The swing arm mechanism 13 is arranged on the top of the lifting shaft mechanism 12 so as to swing back and forth. The swing arm mechanism 13 is driven to swing back and forth by the second drive mechanism 40 . A swing arm limit sensor 19 is provided for the swing arm mechanism 13 . Specifically, the second driving mechanism 40 includes a second servo motor 41 and a second synchronous belt 42 , and the second servo motor 41 drives the swing arm mechanism 13 to swing back and forth through the second synchronous belt 42 . Moreover, the lifting shaft mechanism 12 is provided with a second casing 21 , and the second casing 21 covers the second driving mechanism 40 .
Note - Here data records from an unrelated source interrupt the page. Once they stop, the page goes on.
Definition calculateFundRatios (clock : Z) (investments : list Investment.t)
    (benchmarkHistory : list NAVData.t) : FundRatios.t :=
  let rows := somes (map (fund_row clock benchmarkHistory) investments) in
  let funds := map fst rows in
  let allCashFlows := List.concat (map snd rows) in
  let totalInvested := sum (map FundRatio.invested funds) in
  let totalValue := sum (map FundRatio.currentValue funds) in
  let portfolioXirr := calculateXIRR allCashFlows totalValue (mkDate (Some clock)) in
  FundRatios.mk funds
    (PortfolioRatio.mk totalInvested totalValue portfolioXirr
       (weighted FundRatio.volatility funds totalValue)
       (weighted FundRatio.beta funds totalValue)
       (weighted FundRatio.alpha funds totalValue)).

End Financials.

(* ================================================================== *)
(** * Properties of the lookup *)
(* ================================================================== *)

Section Lookup.

Context {host : Host}.

(** The storage convention of the application: newest sample first, dates
    valid and strictly decreasing along the array. *)
Fixpoint newest_first (l : list NAVData.t) : bool :=
  match l with
  | a :: ((b :: _) as rest) =>
      int_gtb (sample_time a) (sample_time b) && newest_first rest
  | _ => true
  end.

(** [s] is dated [t]. *)
Definition dated (s : NAVData.t) (t : Z) : Prop := sample_time s = Some t.

(** [earlier] and [later] are two samples of the series, consecutive by
    date: no sample is dated strictly between them. *)
Definition consecutive_by_date (history : list NAVData.t)
    (earlier later : NAVData.t) (te tl : Z) : Prop :=
  In earlier history /\ In later history /\
  dated earlier te /\ dated later tl /\ te < tl /\
  forall s ts, In s history -> dated s ts -> ~ (te < ts < tl).

(** [newest] is a sample of the series that no other sample postdates. *)
Definition is_newest (history : list NAVData.t) (newest : NAVData.t) : Prop :=
  In newest history /\
  exists tn, dated newest tn /\
    forall s, In s history -> exists ts, dated s ts /\ ts <= tn.

Lemma find_skip {A : Type} (p : A -> bool) (l1 l2 : list A) :
  (forall y, In y l1 -> p y = false) -> find p (l1 ++ l2) = find p l2.
Proof.
  induction l1 as [|a l1 IH]; intros Hall; simpl; [reflexivity|].
  rewrite (Hall a (or_introl eq_refl)).
  apply IH. intros y Hy. apply Hall. now right.
Qed.

Lemma find_nothing {A : Type} (p : A -> bool) (l : list A) :
  (forall y, In y l -> p y = false) -> find p l = None.
Proof.
  intros Hall. rewrite <- (app_nil_r l). now rewrite find_skip.
Qed.

Lemma int_gtb_dated (a b : NAVData.t) :
  int_gtb (sample_time a) (sample_time b) = true ->
  exists ta tb, dated a ta /\ dated b tb /\ tb < ta.
Proof.
  unfold int_gtb, int_ltb, dated.
  destruct (sample_time a) as [ta|], (sample_time b) as [tb|]; try discriminate.
  intros Hlt. exists ta, tb. repeat split. now apply Z.ltb_lt.
Qed.

(** In a series stored newest first every sample is older than the ones
    before it. *)
Lemma newest_first_head (a : NAVData.t) (l : list NAVData.t) :
  newest_first (a :: l) = true ->
  forall s, In s l -> exists ta ts, dated a ta /\ dated s ts /\ ts < ta.
Proof.
  revert a. induction l as [|b l IH]; intros a Hs s Hin; [destruct Hin|].
  simpl in Hs. apply andb_prop in Hs. destruct Hs as [Hab Hrest].
  destruct (int_gtb_dated _ _ Hab) as (ta & tb & Ha & Hb & Hlt).
  destruct Hin as [<-|Hin].
  - now exists ta, tb.
  - destruct (IH b Hrest s Hin) as (tb' & ts & Hb' & Hs' & Hlt').
    unfold dated in *. rewrite Hb in Hb'. injection Hb' as <-.
    exists ta, ts. repeat split; try assumption. lia.
Qed.

Lemma newest_first_tail (a : NAVData.t) (l : list NAVData.t) :
  newest_first (a :: l) = true -> newest_first l = true.
Proof.
  destruct l as [|b l]; [reflexivity|].
  simpl. intros H. apply andb_prop in H. apply H.
Qed.

Lemma newest_first_split (l1 : list NAVData.t) (x : NAVData.t)
    (l2 : list NAVData.t) (tx : Z) :
  newest_first (l1 ++ x :: l2) = true -> dated x tx ->
  (forall y, In y l1 -> exists ty, dated y ty /\ tx < ty) /\
  (forall y, In y l2 -> exists ty, dated y ty /\ ty < tx).
Proof.
  unfold dated. induction l1 as [|a l1 IH]; intros Hs Hx.
  - split; [intros y []|]. intros y Hy.
    destruct (newest_first_head _ _ Hs y Hy) as (tx' & ty & Hx' & Hy' & Hlt).
    unfold dated in *. rewrite Hx in Hx'. injection Hx' as <-. now exists ty.
  - destruct (IH (newest_first_tail _ _ Hs) Hx) as [Hb Ha]. split; [|exact Ha].
    intros y [<-|Hy]; [|now apply Hb].
    destruct (newest_first_head _ _ Hs x) as (ta & tx' & Ha' & Hx' & Hlt).
    { apply in_or_app. right. now left. }
    unfold dated in *. rewrite Hx in Hx'. injection Hx' as <-. now exists ta.
Qed.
The telescopic shaft mechanism 14 is arranged on the swing arm mechanism 13 so as to be telescopic back and forth. The telescopic shaft mechanism 14 is driven by the third drive mechanism 50 to telescopically stretch back and forth. A telescopic shaft mechanism 50 is provided with a telescopic limit sensor 22 . Specifically, the third driving mechanism 50 includes a third servo motor 51 and a third synchronous belt (not shown in the figure), and the third servo motor 51 drives the telescopic shaft mechanism 14 to expand and contract back and forth through the third synchronous belt. Moreover, the swing arm mechanism 13 is provided with a third casing 23 , and the third casing 23 covers the third driving mechanism 50 .

The rotating shaft mechanism 15 is rotatably arranged on the outer end of the telescopic shaft mechanism 14. The rotating shaft mechanism 15 is driven by the fourth driving mechanism 60 to rotate back and forth. A rotation limit sensor 24 is provided for the rotating shaft mechanism 15. The rotating shaft mechanism The rotation angle range of 15 is between -180° and 180°, and the reciprocating positioning accuracy of the rotation axis mechanism 15 is between -0.5 mm and 0.5 mm. Specifically, the fourth driving mechanism 60 includes a fourth servo motor 61 and a fourth synchronous belt 62. The fourth servo motor 61 drives the rotating shaft mechanism 15 to rotate back and forth through the fourth synchronous belt 62. The fourth servo motor 61 and the rotating shaft mechanism 15 are located at the two ends of the telescopic shaft mechanism 14 respectively. Moreover, the telescopic shaft mechanism 14 is provided with a fourth casing 25 , and the fourth casing 25 covers the fourth driving mechanism 60 .

And, the control unit is respectively connected with the lift limit sensor 16 , the swing arm limit sensor 19 , the telescopic limit sensor 22 and the rotation limit sensor 24 through signal lines (not shown in the figure).

The key points of the design of the present invention are: the present invention can carry out actions such as up and down, left and right swing, back and forth stretching, and back and forth rotation to realize automatic loading and unloading, replacing the traditional way of manual loading and unloading, with high control precision and improved material utilization. , to avoid the occurrence of operator safety problems, good safety, and effectively improve production efficiency, good practical effect.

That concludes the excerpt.